Five Feet Apart

Their love is a dream of any true romantic

Movies Drama Romance
116 min     8.3     2019     USA

Overview

Five Feet Apart is Justin Baldoni’s debut romantic drama written by Mikki Daughtry and Tobias Iaconis, which tells us a story about two lovers deprived of the joy of touch.

Haley Lu Richardson (Stella) and Cole Sprouse (Will) play two young patients who suffer from cystic fibrosis but try to build a relationship despite the unlucky circumstances.

Stella has been suffering from this rare disease since childhood, so she has spent all her life, occasionally visiting hospitals to clean her lungs. Therefore, everyone at the hospital she usually visits knows her, and she even found friends there. The girl’s passion is her YouTube channel, where she shares everyday moments during treatment and tells her subscribers about her disease.

Once upon a time, a new patient arrived in her department. A handsome guy named Will is a complete opposite to Stella as he does not follow the hospital schedule and is slightly apathetic. He has cystic fibrosis as well, but at his stage of the disease, he has an increased risk of infecting other patients. Therefore, Stella is strictly forbidden to approach the guy closer than five feet. However, following Stella’s desire to help everyone, she eventually falls in love with Will.

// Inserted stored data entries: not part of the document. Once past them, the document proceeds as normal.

Lemma exec_EXEC argv : (length argv < MAXARGS)%nat -> exec_reads (EXEC argv).
Proof.
  intros Hm rs k n us r Hus Hrs Hr Hk Hn. cbn [print] in Hus. unfold parseexec. rewrite peek_starts.
  assert (Hp : starts (bytes "(") (us ++ r) = false).
  { destruct argv as [|w argv]; cbn [fmap list_fmap app] in Hus.
    - destruct rs as [|[[f mode] fd] rs].
      + apply Forall2_nil_inv_l in Hus as ->. apply stops_not; [done|now repeat constructor].
      + cbn in Hus. apply Forall2_cons_inv_l in Hus as ([k0 w] & us1 & [Hk0 _] & _ & ->). cbn in Hk0 |- *. subst k0.
        unfold redir_sym. now destruct (fd =? 0).
    - apply Forall2_cons_inv_l in Hus as (u & us1 & -> & _ & ->). apply starts_word. now repeat constructor. }
  rewrite Hp. unfold pbind. destruct argv as [|w argv].
  - rewrite (parseredirs_reads rs); [|done|done|now apply stops_redirs|lia].
    apply (parseargs_reads [] n [] [] r rs); [constructor|done|done|cbn; lia|cbn; lia].
  - assert (exists us2, us = (WORD, w) :: us2) as (us2 & ->).
    { cbn [fmap list_fmap app] in Hus. apply Forall2_cons_inv_l in Hus as (u & us2 & -> & _ & ->). now exists us2. }
    destruct n as [|n]; [lia|]. cbn [app]. unfold execcmd. rewrite parseredirs_word.
    apply (parseargs_reads (w :: argv) (S n) [] (_ :: us2) r rs); [done|done|done|done|lia].
Qed.

(** A command in parentheses. *)
Lemma exec_paren c : print 0 c = paren true (print 3 c) -> line_reads c -> exec_reads c.
Proof.
  intros Hp Hline rs j n us r Hus Hrs Hr Hj Hn. rewrite Hp in Hus. cbn [paren app] in Hus. rewrite <- app_assoc in Hus.
  apply Forall2_cons_inv_l in Hus as ([k w] & us1 & [Hk _] & Hus & ->). cbn in Hk. subst k.
  apply Forall2_app_inv_l in Hus as (us2 & us3 & Hus2 & Hus3 & ->).
  apply Forall2_cons_inv_l in Hus3 as ([k' w'] & us4 & [Hk _] & Hus4 & ->). cbn in Hk. subst k'.
  cbn [length] in Hn, Hj. rewrite length_app in Hn, Hj. cbn [length] in Hn, Hj.
  cbn [app]. rewrite <- app_assoc. cbn [app]. unfold parseexec. rewrite peek_starts. cbn [starts fst].
  change (has (bytes "(") (first_char 40)) with true. cbv iota. unfold parseblock. rewrite peek_starts. cbn [starts fst].
  change (negb (has (bytes "(") (first_char 40))) with false. cbv iota. rewrite gettoken_cons.
  rewrite (pbind_ok _ _ _ _ _ (Hline j us2 ((41, w') :: us4 ++ r) Hus2 (or_intror eq_refl) ltac:(lia))).
  rewrite peek_starts. change (negb (starts _ _)) with false. cbv iota. rewrite gettoken_cons.
  apply parseredirs_reads; [done|done|now apply stops_redirs|lia].
Qed.

Lemma exec_REDIR c f mode fd : redir_ok mode fd = true -> exec_reads c -> exec_reads (REDIR c f mode fd).
Proof.
  intros Hok He rs k n us r Hus Hrs Hr Hk Hn. apply (He ((f, mode, fd) :: rs)); [|now constructor|done..].
  cbn [print] in Hus. now rewrite <- app_assoc in Hus.
Qed.

Lemma pipe_exec c : print 1 c = print 0 c -> exec_reads c -> pipe_reads c.
Proof.
  intros Hp He k n us r Hus Hr Hbar Hk Hn. destruct n as [|n]; [lia|]. cbn [parsepipe].
  rewrite (pbind_ok _ _ _ c r); [now rewrite peek_starts, Hbar|].
  apply (He []); [cbn; now rewrite app_nil_r, <- Hp|constructor|done|lia|lia].
Qed.

Lemma pipe_PIPE l c : exec_reads l -> pipe_reads c -> pipe_reads (PIPE l c).
Proof.
  intros Hl Hc j n us r Hus Hr Hbar Hj Hn. cbn [print paren Nat.ltb Nat.leb] in Hus.
  apply Forall2_app_inv_l in Hus as (us1 & us2 & Hus1 & Hus2 & ->).
  apply Forall2_cons_inv_l in Hus2 as ([k w] & us3 & [Hk _] & Hus3 & ->). cbn in Hk. subst k.
  rewrite length_app in Hn, Hj. cbn [length] in Hn, Hj. destruct n as [|n]; [lia|]. rewrite <- app_assoc. cbn [app parsepipe].
  rewrite (pbind_ok _ _ _ l ((124, w) :: us3 ++ r)); [|apply (Hl []); [cbn; now rewrite app_nil_r|constructor|now right|lia|lia]].
  rewrite peek_starts. change (starts _ ((124, w) :: us3 ++ r)) with true. cbv iota. rewrite gettoken_cons. rewrite (pbind_ok _ _ _ c r); [done|]. apply Hc; [done|done|done|lia|lia].
Qed.

Lemma backs_pipe c : print 2 c = print 1 c -> pipe_reads c -> backs_read c.
Proof.
  intros Hp Hc k n us r Hus Hr Hbar Hk Hn. exists c, []. split_and!; [|cbn; lia|done].
  apply (Hc k n us r); [now rewrite <- Hp|done..].
Qed.

Lemma backs_BACK c : backs_read c -> backs_read (BACK c).
Proof.
  intros Hc j n us r Hus Hr Hbar Hj Hn. cbn [print paren Nat.ltb Nat.leb] in Hus.
  apply Forall2_app_inv_l in Hus as (us1 & us2 & Hus1 & Hus2 & ->).
  apply Forall2_cons_inv_l in Hus2 as ([k w] & us3 & [Hk _] & Hus3 & ->). cbn in Hk. subst k.
  apply Forall2_nil_inv_l in Hus3 as ->. rewrite length_app in Hn, Hj. cbn [length] in Hn, Hj.
  destruct (Hc j n us1 ((38, w) :: r)) as (c0 & us' & E & Hlen & Hb); [done|now right|done|lia|lia|].
  exists c0, (us' ++ [(38, w)]). rewrite <- !app_assoc. cbn [app]. split_and!; [done|rewrite !length_app; cbn; lia|].
  intros k. rewrite length_app, <- Nat.add_assoc, Hb. cbn [length Nat.add parsebacks]. rewrite peek_starts.
  change (starts _ ((38, w) :: r)) with true. cbv iota. now rewrite gettoken_cons.
Qed.

(** parsebacks stops after the &. *)
Lemma backs_stop n c0 c us' r :
  (length us' < n)%nat -> (forall k, parsebacks (length us' + k) c0 (us' ++ r) = parsebacks k c r) ->
  starts (bytes "&") r = false -> parsebacks n c0 (us' ++ r) = POk c r.
Proof.
  intros Hn Hb Hr. replace n with (length us' + S (n - S (length us')))%nat by lia. rewrite Hb. cbn [parsebacks].
  now rewrite peek_starts, Hr.
Qed.

Lemma line_backs c : print 3 c = print 2 c -> backs_read c -> line_reads c.
Proof.
  intros Hp Hc n us r Hus Hr Hn. destruct (closes_stops r Hr) as (Hs & Hbar & Hamp & Hsemi). rewrite Hp in Hus.
  destruct n as [|n]; [lia|]. destruct (Hc n n us r Hus Hs Hbar) as (c0 & us' & E & Hlen & Hb); [lia|lia|].
  cbn [parseline]. rewrite (pbind_ok _ _ _ _ _ E), (pbind_ok _ _ _ c r) by (now apply backs_stop; [lia|..]).
  now rewrite peek_starts, Hsemi.
Qed.

Lemma line_LIST l c : backs_read l -> line_reads c -> line_reads (LIST l c).
Proof.
  intros Hl Hc n us r Hus Hr Hn. cbn [print paren Nat.ltb Nat.leb] in Hus.
  apply Forall2_app_inv_l in Hus as (us1 & us2 & Hus1 & Hus2 & ->).
  apply Forall2_cons_inv_l in Hus2 as ([k w] & us3 & [Hk _] & Hus3 & ->). cbn in Hk. subst k.
  rewrite length_app in Hn. cbn [length] in Hn. destruct n as [|n]; [lia|]. rewrite <- app_assoc. cbn [app parseline].
  destruct (Hl n n us1 ((59, w) :: us3 ++ r)) as (c0 & us' & E & Hlen & Hb); [done|now right|done|lia|lia|].
  rewrite (pbind_ok _ _ _ _ _ E), (pbind_ok _ _ _ l ((59, w) :: us3 ++ r)); [|now apply backs_stop; [lia|..]].
  rewrite peek_starts. change (starts _ ((59, w) :: us3 ++ r)) with true. cbv iota. rewrite gettoken_cons. rewrite (pbind_ok _ _ _ c r); [done|]. apply Hc; [done|done|lia].
Qed.

Lemma levels_read c : cmd_ok c -> exec_reads c /\ pipe_reads c /\ backs_read c /\ line_reads c.
Proof.
  induction c as [argv|c IH f mode fd|l IHl r IHr|l IHl r IHr|c IH]; intros Hok; cbn [cmd_ok] in Hok.
  - pose proof (exec_EXEC argv Hok). assert (pipe_reads (EXEC argv)) by now apply pipe_exec.
    assert (backs_read (EXEC argv)) by now apply backs_pipe. split_and!; [done..|now apply line_backs].
  - destruct Hok as [Hr Hok]. assert (exec_reads (REDIR c f mode fd)) by now apply exec_REDIR, IH.
    assert (pipe_reads (REDIR c f mode fd)) by now apply pipe_exec.
    assert (backs_read (REDIR c f mode fd)) by now apply backs_pipe. split_and!; [done..|now apply line_backs].
  - destruct Hok as [Hl Hr]. assert (pipe_reads (PIPE l r)) by now apply pipe_PIPE; [apply IHl|apply IHr].
    assert (backs_read (PIPE l r)) by now apply backs_pipe. assert (line_reads (PIPE l r)) by now apply line_backs.
    split_and!; [now apply exec_paren|done..].
  - destruct Hok as [Hl Hr]. assert (line_reads (LIST l r)) by now apply line_LIST; [apply IHl|apply IHr].
    assert (exec_reads (LIST l r)) by now apply exec_paren. assert (pipe_reads (LIST l r)) by now apply pipe_exec.
    split_and!; [done|done|now apply backs_pipe|done].
  - assert (backs_read (BACK c)) by now apply backs_BACK, IH. assert (line_reads (BACK c)) by now apply line_backs.
    assert (exec_reads (BACK c)) by now apply exec_paren. split_and!; [done|now apply pipe_exec|done..].
Qed.
End Reads.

The movie, in general, is much more ironic than it might seem. It resembles The Fault in Our Stars with a similar sad and, at the same time, cheerful tone and an incurable disease as a source of the central conflict. The scriptwriters added another detail to a typical storyline: the characters not only will not live long due to their condition, but they have no chance to feel the joy of tactile communication.

Their love is a dream of any true romantic: it is pure and non-erotic. Those five feet become the obstacle that provokes sensuality, the invisible thread between the characters, an emotional dam.

Of course, at some point, the dam must break through. Unfortunately, at the very climactic moment, Five Feet Apart sinks into the sea of sentimentality. The film basically holds together thanks to Hailey Lou Richardson, a talented young actress from the indie drama Columbus and one of McAvoy's victims in Split. She saves the movie, especially compared to Cole Sprouse, who spends the entire movie with the same look on his face (and, oddly enough, it is better like that).

By the end, Five Feet Apart loses all humor and any connection with reality, and completely plunges into the world of tears and wet napkins. It even seems that the film creators really did not know how their story should end. Therefore, having reached a critical point, they began to tediously summarize everything. Whereas the story did not need that at all.